Moodle is an open-access Learning Management System, widely used in many contexts. Since 2007, I have provided code modifications for current Moodle versions, available for download. They are simply copied into an installation and can be subsequently restored if required. There have been no reported adverse events with any of these downloads, and they don't affect function when CBM is not in use. Moodle documentation for CBM is available on the official Moodle site. Since 2012 (versions 2.6, 2.7) standard Moodle has included an interface incorporating student feedback for CBM. An additional PLUGIN is still required for data reports for staff, and some additional code modifications improve functionality and feedback for students, particularly if CBM has been turned on and off during the life of a quiz.
Specific Features for different Moodle versions
Possible improvements in CBM that could still improve Moodle 2.6+ (most included with code modifications in earlier versions) :
- Moodle 1.9-2.0: CBM behaviour is only available with code modifications. All questions are assigned equal weight with CBM behaviour, giving marks 1, 2, or 3 if correct at C=1,2,3. A 'No Idea' option is included (mark=0) so students don't have to guess to see feedback if they have no idea. Submission of answers is with a single click. Percentage scores are optionally shown relative to the questions attempted. Attempt reports only give feedback for Qs the student has attempted. A 'Knowledge' score is included, which is accuracy scaled so pure guesses (at C=1) would give on average 0%.
- Moodle 2.1: Basic CBM interface behaviour was implemented in standard Moodle code, but CBM users are advised to upgrade from this version since proper CBM feedback is not available.
- Moodle 2.2-2.5: CBM gives marks 0.33, 0.67, or 1 for C=1,2,3 unless weights are all changed to 3. This is changed with code modifications so that all questions get marks 1,2,3 if correct. A 'No Idea' option is implemented with the patches. Feedback (with the modifications) includes both accuracy and CBM scores, with breakdown of performance by C level - as with Moodle 1.9-2.0.
- Moodle 2.6-2.7: The CBM interface and feedback to students were improved in core Moodle, and now work well. Default weighting of Qs gives marks 1,2,3 if correct and 0,-2,-6 if wrong, for C=1,2,3. Question weights ('max marks') can be varied to affect these marks in proportion, but this is not recommended to avoid confusion. NB CBM Grade Reports for teachers require installation of a PLUGIN, from the Moodle site, or from the download site here.
- Include a 'Don't Know' or 'No Idea' option, so students aren't forced to guess to receive feedback.
- Provide feedback (answers, explanations) only for Qs a student has attempted, not for all.
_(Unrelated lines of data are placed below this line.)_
(* ===== verification/_CoqProject ===== *)
-Q . S2P
Prelude.v
GoStrings.v
Vocabulary.v
Pipeline.v
EpochFSM.v
Dedup.v
Timeouts.v
LaneBudget.v
WriteLane.v
Registration.v
GateAuthority.v
Verdict.v
GatePolicy.v
Gate.v
ControlLoop.v
SubWorkflows.v
HostVersion.v
NativeRows.v
Execution.v
NativeProfiles.v
HostExit.v
HookEnvironment.v
NativeResponse.v
Settlement.v
LaneWire.v
HookCommand.v
DecisionLedger.v
UatPolicy.v
UatCoverage.v
SourceManifest.v
EpochDescriptor.v
OwnerDescriptors.v
JsonMembers.v
RuntimeDescriptor.v
OwnerDocuments.v
SessionEvidence.v
SessionRows.v
SessionStore.v
SessionReplay.v
SessionWorld.v
AuditWriter.v
AuditTrail.v
AuditSessions.v
SchemaMigrate.v
IdConvert.v
IdCutover.v
(** The library's hint database: the facts that close the common cases. *)
Create HintDb pasture discriminated.
#[export] Hint Resolve wrap64_range wrap64_id : pasture.

(** [crush] splits the boolean connectives and matches of an executable
    definition and closes what is left by computation or arithmetic. *)
Ltac crush :=
  repeat (simplify_eq/= || case_match || case_decide || case_bool_decide);
  try done; try congruence; try lia; auto with pasture.

(** [by_cases l] reduces a goal about a member of a literal list to the
    members. *)
Ltac elim_members H :=
  repeat rewrite elem_of_cons in H; destruct_or? H;
  try (exfalso; exact (not_elem_of_nil _ H)); subst.
(* ===== verification/Pipeline.v ===== *)
(** Pipeline: the ordered phase pipeline and the phase parser
    (pkg/protocol/types.go).

    [ToLower] lowers the
    ASCII letters and the two runes outside ASCII whose lower case is an ASCII
    letter (U+0130 and U+212A); every other rune outside ASCII lowers to a rune
    outside ASCII, which the parser only ever compares with ASCII bytes, so
    leaving its bytes in place decides every branch as the source does. *)

From Stdlib Require Import ZArith Lia Ascii String.
From stdpp Require Import base tactics list strings gmap.
From S2P Require Import Prelude GoStrings Vocabulary.
Local Open Scope string_scope.

(** ** Pipeline *)
Abbreviation Pipeline := (list PhaseId) (only parsing).

Definition DefaultPipeline : Pipeline :=
  [PhaseRequest; PhaseElicit; PhasePropose; PhaseReview; PhasePlanReview;
   PhaseRatify; PhaseHandoff; PhaseImplPlan; PhaseWorkerSlices;
   PhaseCodeReview; PhaseImplUAT; PhaseLanding].

(** [index_from i p id] is the loop of [Pipeline.Index] entered at index [i]. *)
Fixpoint index_from (i : Z) (p : Pipeline) (id : PhaseId) : Z :=
  match p with
  | [] => -1
  | phase :: rest => if String.eqb phase id then i else index_from (i + 1) rest id
  end.
Definition Index (p : Pipeline) (id : PhaseId) : Z := index_from 0 p id.
Definition Contains (p : Pipeline) (id : PhaseId) : bool := (0 <=? Index p id)%Z.
Definition PhaseNumber (p : Pipeline) (id : PhaseId) : Z :=
  let i := Index p id in if (i <? 0)%Z then -1 else (i + 1)%Z.

(** [PhaseAt] returns [("", false)] out of range: [None]. *)
Definition PhaseAt (p : Pipeline) (number : Z) : option PhaseId :=
  if (number <? 1)%Z || (Z.of_nat (length p) <? number)%Z then None
  else p !! Z.to_nat (number - 1).

Definition Next (p : Pipeline) (id : PhaseId) : PhaseId :=
  let i := Index p id in
  if (i <? 0)%Z || (Z.of_nat (length p) - 1 <=? i)%Z then PhaseComplete
  else default PhaseComplete (p !! Z.to_nat (i + 1)).

Definition lower_byte (c : ascii) : ascii :=
  if byte_between 65 90 c then ascii_of_N (N_of_ascii c + 32) else c.

Fixpoint ToLower (s : bytes) : bytes :=
  match s with
  | [] => []
  | c1 :: s1 =>
      match s1 with
      | c2 :: s2 =>
          if Ascii.eqb c1 (ascii_of_N 0xC4) && Ascii.eqb c2 (ascii_of_N 0xB0)
          then ascii_of_N 105 :: ToLower s2
          else match s2 with
               | c3 :: s3 =>
                   if Ascii.eqb c1 (ascii_of_N 0xE2) && Ascii.eqb c2 (ascii_of_N 0x84)
                      && Ascii.eqb c3 (ascii_of_N 0xAA)
                   then ascii_of_N 107 :: ToLower s3
                   else lower_byte c1 :: ToLower s1
               | [] => lower_byte c1 :: ToLower s1
               end
      | [] => lower_byte c1 :: ToLower s1
      end
  end.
Important for self-testing.
- Arrange the interface so submission of an answer can be done with one click (the chosen certainty), without need for a second 'enter' click.
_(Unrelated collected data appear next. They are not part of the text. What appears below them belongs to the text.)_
(** Field updates of the adopted state. *)
Definition set_votes (st : EpochState) v : EpochState :=
  mk_EpochState (es_EpochId st) (es_CurrentPhase st) (es_CurrentRole st)
    (es_CompletedPhases st) v (es_BlockerCount st) (es_TransitionHistory st)
    (es_ReviewCycles st) (es_LastError st) (es_ActiveSessionCount st)
    (es_ActiveSessions st) (es_SliceProgress st).
Definition set_blockers (st : EpochState) n : EpochState :=
  mk_EpochState (es_EpochId st) (es_CurrentPhase st) (es_CurrentRole st)
    (es_CompletedPhases st) (es_ReviewVotes st) n (es_TransitionHistory st)
    (es_ReviewCycles st) (es_LastError st) (es_ActiveSessionCount st)
    (es_ActiveSessions st) (es_SliceProgress st).
Definition set_phase (st : EpochState) completed current : EpochState :=
  mk_EpochState (es_EpochId st) current (es_CurrentRole st)
    completed (es_ReviewVotes st) (es_BlockerCount st) (es_TransitionHistory st)
    (es_ReviewCycles st) (es_LastError st) (es_ActiveSessionCount st)
    (es_ActiveSessions st) (es_SliceProgress st).
Definition set_history (st : EpochState) h e : EpochState :=
  mk_EpochState (es_EpochId st) (es_CurrentPhase st) (es_CurrentRole st)
    (es_CompletedPhases st) (es_ReviewVotes st) (es_BlockerCount st) h
    (es_ReviewCycles st) e (es_ActiveSessionCount st)
    (es_ActiveSessions st) (es_SliceProgress st).

Definition NewEpochStateMachineFromState (state : EpochState)
    (specs : option (gmap PhaseId PhaseSpec)) : EpochStateMachine :=
  {| sm_state := match es_ReviewVotes state with
                 | None => set_votes state (Some ∅)
                 | Some _ => state
                 end;
     sm_specs := default PhaseSpecs specs |}.

Definition HasConsensus (sm : EpochStateMachine) : bool :=
  forallb (fun ax => match votes_of (sm_state sm) !! ax with
                     | Some v => String.eqb v VoteAccept
                     | None => false
                     end) AllReviewAxes.
Lemma run_reaches_done n l :
  l_closed l = true -> (lane_measure l <= n)%nat -> exists l', rtc run_step l l' /\ l_pc l' = AtDone.
Proof.
  revert l. induction n as [|n IH]; intros l Hc Hm.
  - exists l. split; [apply rtc_refl|]. unfold lane_measure in Hm.
    destruct (l_pc l); simpl in Hm; try lia. done.
  - assert (Hd : l_pc l = AtDone \/ l_pc l <> AtDone) by (destruct (l_pc l); auto).
    destruct Hd as [Hd|Hd]; [exists l; by split; [apply rtc_refl|]|].
    destruct (run_step_progress l Hc Hd) as [l1 H1].
    pose proof (run_step_measure _ _ Hc H1). destruct (run_step_admitted _ _ H1) as [_ Ec].
    destruct (IH l1) as (l' & Hr & Hp); [by rewrite Ec|lia|].
    exists l'. split; [by eapply rtc_l|done].
Qed.

(** C13: shutdown drains. Once the lane is closed, the commit goroutine runs at
    most [4 * queue + 4] further steps whatever the timer and the arrivals do,
    it cannot stop before it is done, and when it is done every admitted record
    has been acknowledged, in admission order, and nothing is staged. *)
Theorem close_drains cap l :
  lane_reachable cap l -> (QueueBytes (l_budget l) <= 2 ^ 61)%Z -> Forall small (l_admitted l) ->
  l_closed l = true ->
  (forall n l', nsteps run_step n l l' -> (n <= 4 * length (l_pending l) + 4)%nat) /\
  (forall l', rtc run_step l l' -> (exists l'', run_step l' l'') \/
     l_pc l' = AtDone /\ l_pending l' = [] /\ (l_acked l').*1 = l_admitted l) /\
  (exists l', rtc run_step l l' /\ l_pc l' = AtDone).
Proof.
  intros Hr Hq Hs Hc. destruct (lane_reachable_inv cap l Hr Hq Hs) as [Hf Hi]. split_and!.
  - intros n l' H. apply run_steps_bounded in H; [|done].
    unfold lane_measure in H. destruct (l_pc l); simpl in H; lia.
  - intros l' H. destruct (run_steps_inv l l' H Hf Hs Hi Hc) as (Hi' & Hc' & Ha').
    destruct (l_pc l') eqn:Hpc; try (left; apply run_step_progress; [done|by rewrite Hpc]).
    right. destruct Hi' as [Hff _ _ _ Hk _]. rewrite Hpc in *. destruct Hk as [_ Hp].
    split_and!; [done..|]. rewrite Hp, app_nil_r in Hff. by rewrite Hff.
  - by apply (run_reaches_done (lane_measure l)).
Qed.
- Show 'Knowledge' scores, scaled so that pure guesses would on average give a zero score.
- [Would improve all versions] Show the Moodle 'Grade' in gradebook summaries etc. as the CB Grade (reflecting CB Accuracy, up to 100%, which is the best comparison to make with conventional grades) rather than as the total of CB Marks (up to 300% of the maximum without CBM).
Recent forum discussions about CBM in Moodle
- In Moodle 2.6+, it is usually best to leave the weighting (or "maximum mark") for each question at its default value (=1) so that standard CBM scores (1,2,3, etc.) apply. These are straightforwardly interpreted by students and avoid confusion - for example whether a mark of 3 was for a confident answer at C=3, or an unconfident answer at C=1 on a question assigned triple weight.
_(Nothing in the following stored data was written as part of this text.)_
Lemma fill_rows_ok rows denials grid g :
  fill_rows rows denials grid = Ok g ->
  (forall row, row ∈ rows -> expressible (denied_of denials row)) /\
  (forall row, row ∉ rows -> g !! row = grid !! row) /\
  (forall row, row ∈ rows -> exists cells, g !! row = Some cells /\
     forall a, cells !! a =
       if bool_decide (a ∈ denied_of denials row) then Some VerdictDeny else allow_all !! a).
Proof.
  revert grid. induction rows as [|r rows IH]; intros grid H; cbn [fill_rows] in H.
  - injection H as <-. split_and!; [intros ? []%elem_of_nil|done|intros ? []%elem_of_nil].
  - destruct (place_denials r _ ∅ allow_all) as [cells|] eqn:Hp; [|done].
    change (fill_rows rows denials (<[r:=cells]> grid) = Ok g) in H.
    apply place_denials_ok in Hp as (Hd & He & Hl). apply IH in H as (H1 & H2 & H3).
    split_and!.
    + intros row [->|Hr]%elem_of_cons; [|by apply H1].
      split; [done|]. intros a Ha. by destruct (He a Ha) as (? & ? & ?).
    + intros row [? ?]%not_elem_of_cons. rewrite H2 by done. by rewrite lookup_insert_ne.
    + intros row Hr. destruct (decide (row ∈ rows)) as [Hin|Hin]; [by apply H3|].
      apply elem_of_cons in Hr as [->|Hr]; [|done].
      exists cells. rewrite H2 by done. by rewrite lookup_insert_eq.
Qed.

Lemma fill_rows_complete rows denials grid :
  (forall row, row ∈ rows -> expressible (denied_of denials row)) ->
  exists g, fill_rows rows denials grid = Ok g.
Proof.
  revert grid. induction rows as [|r rows IH]; intros grid H; cbn [fill_rows]; [by eexists|].
  destruct (place_denials_complete r (denied_of denials r) ∅ allow_all) as [cells Hc];
    [apply H; by left|intros ? ? []%not_elem_of_empty|].
  unfold denied_of in Hc. rewrite Hc. apply IH. intros row Hr. apply H. by right.
Qed.

Lemma allow_all_lookup a :
  allow_all !! a = if ActionClass_IsValid a then Some VerdictAllow else None.
Proof.
  unfold allow_all. destruct (ActionClass_IsValid a) eqn:Hv.
  - apply elem_of_list_to_map_1; [apply (bool_decide_unpack _); by vm_compute|].
    apply list_elem_of_fmap. exists a. split; [done|by apply arms_elem].
  - apply not_elem_of_list_to_map_1. intros (p & -> & (b & -> & Hb)%list_elem_of_fmap)%list_elem_of_fmap.
    apply arms_elem in Hb. simpl in Hv. unfold ActionClass_IsValid in Hv. congruence.
Qed.

Lemma buildGrid_known rows (denials : gmap N (list ActionClass)) :
  forallb (fun '(row, _) => existsb (N.eqb row) rows) (map_to_list denials) = true <->
  forall row, is_Some (denials !! row) -> row ∈ rows.
Proof.
  rewrite forallb_forall. split.
  - intros H row [ds Hds]. specialize (H (row, ds)). rewrite existsb_exists in H.
    destruct H as (x & Hx & ->%N.eqb_eq);
      [by apply list_elem_of_In, elem_of_map_to_list|by apply list_elem_of_In].
  - intros H [row ds] Hin. apply existsb_exists. exists row. split; [|apply N.eqb_refl].
    apply list_elem_of_In, H. exists ds. by apply elem_of_map_to_list, list_elem_of_In.
Qed.

Lemma gridVerdict_built rows denials g row action :
  buildGrid rows denials = Ok g ->
  gridVerdict g row action =
    if bool_decide (row ∈ rows) && ActionClass_IsValid action
    then if bool_decide (action ∈ denied_of denials row) then VerdictDeny else VerdictAllow
    else VerdictRefuse.
Proof.
  unfold buildGrid, gridVerdict. destruct (negb _) eqn:Hk; [done|]. intros H.
  apply fill_rows_ok in H as (He & Hn & Hl).
  case_bool_decide as Hr; simpl; [|by rewrite Hn].
  destruct (Hl row Hr) as (cells & -> & Hc). rewrite Hc, allow_all_lookup.
  destruct (He row Hr) as [_ Hv]. case_bool_decide as Ha.
  - by destruct (Hv action Ha) as [-> _].
  - by destruct (ActionClass_IsValid action).
Qed.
- It can be confusing if, in a quiz with CBM, you include questions with multiple parts. The student may be sure about some parts and unsure about others. Individual parts are best asked separately with CBM, or else placed in a separate type of quiz that doesn't use CBM.
- At present, Moodle "Grades" - based on total marks - can be up to 300% with CBM. It is important to ensure that the option 'Unlimited Grades' is switched on under Site Administration -> Grades -> General settings. Otherwise, even very modest grades with CBM may show in some gradebook summary screens as 100%. There seems no evident situation in which it would be better to have this switch turned off.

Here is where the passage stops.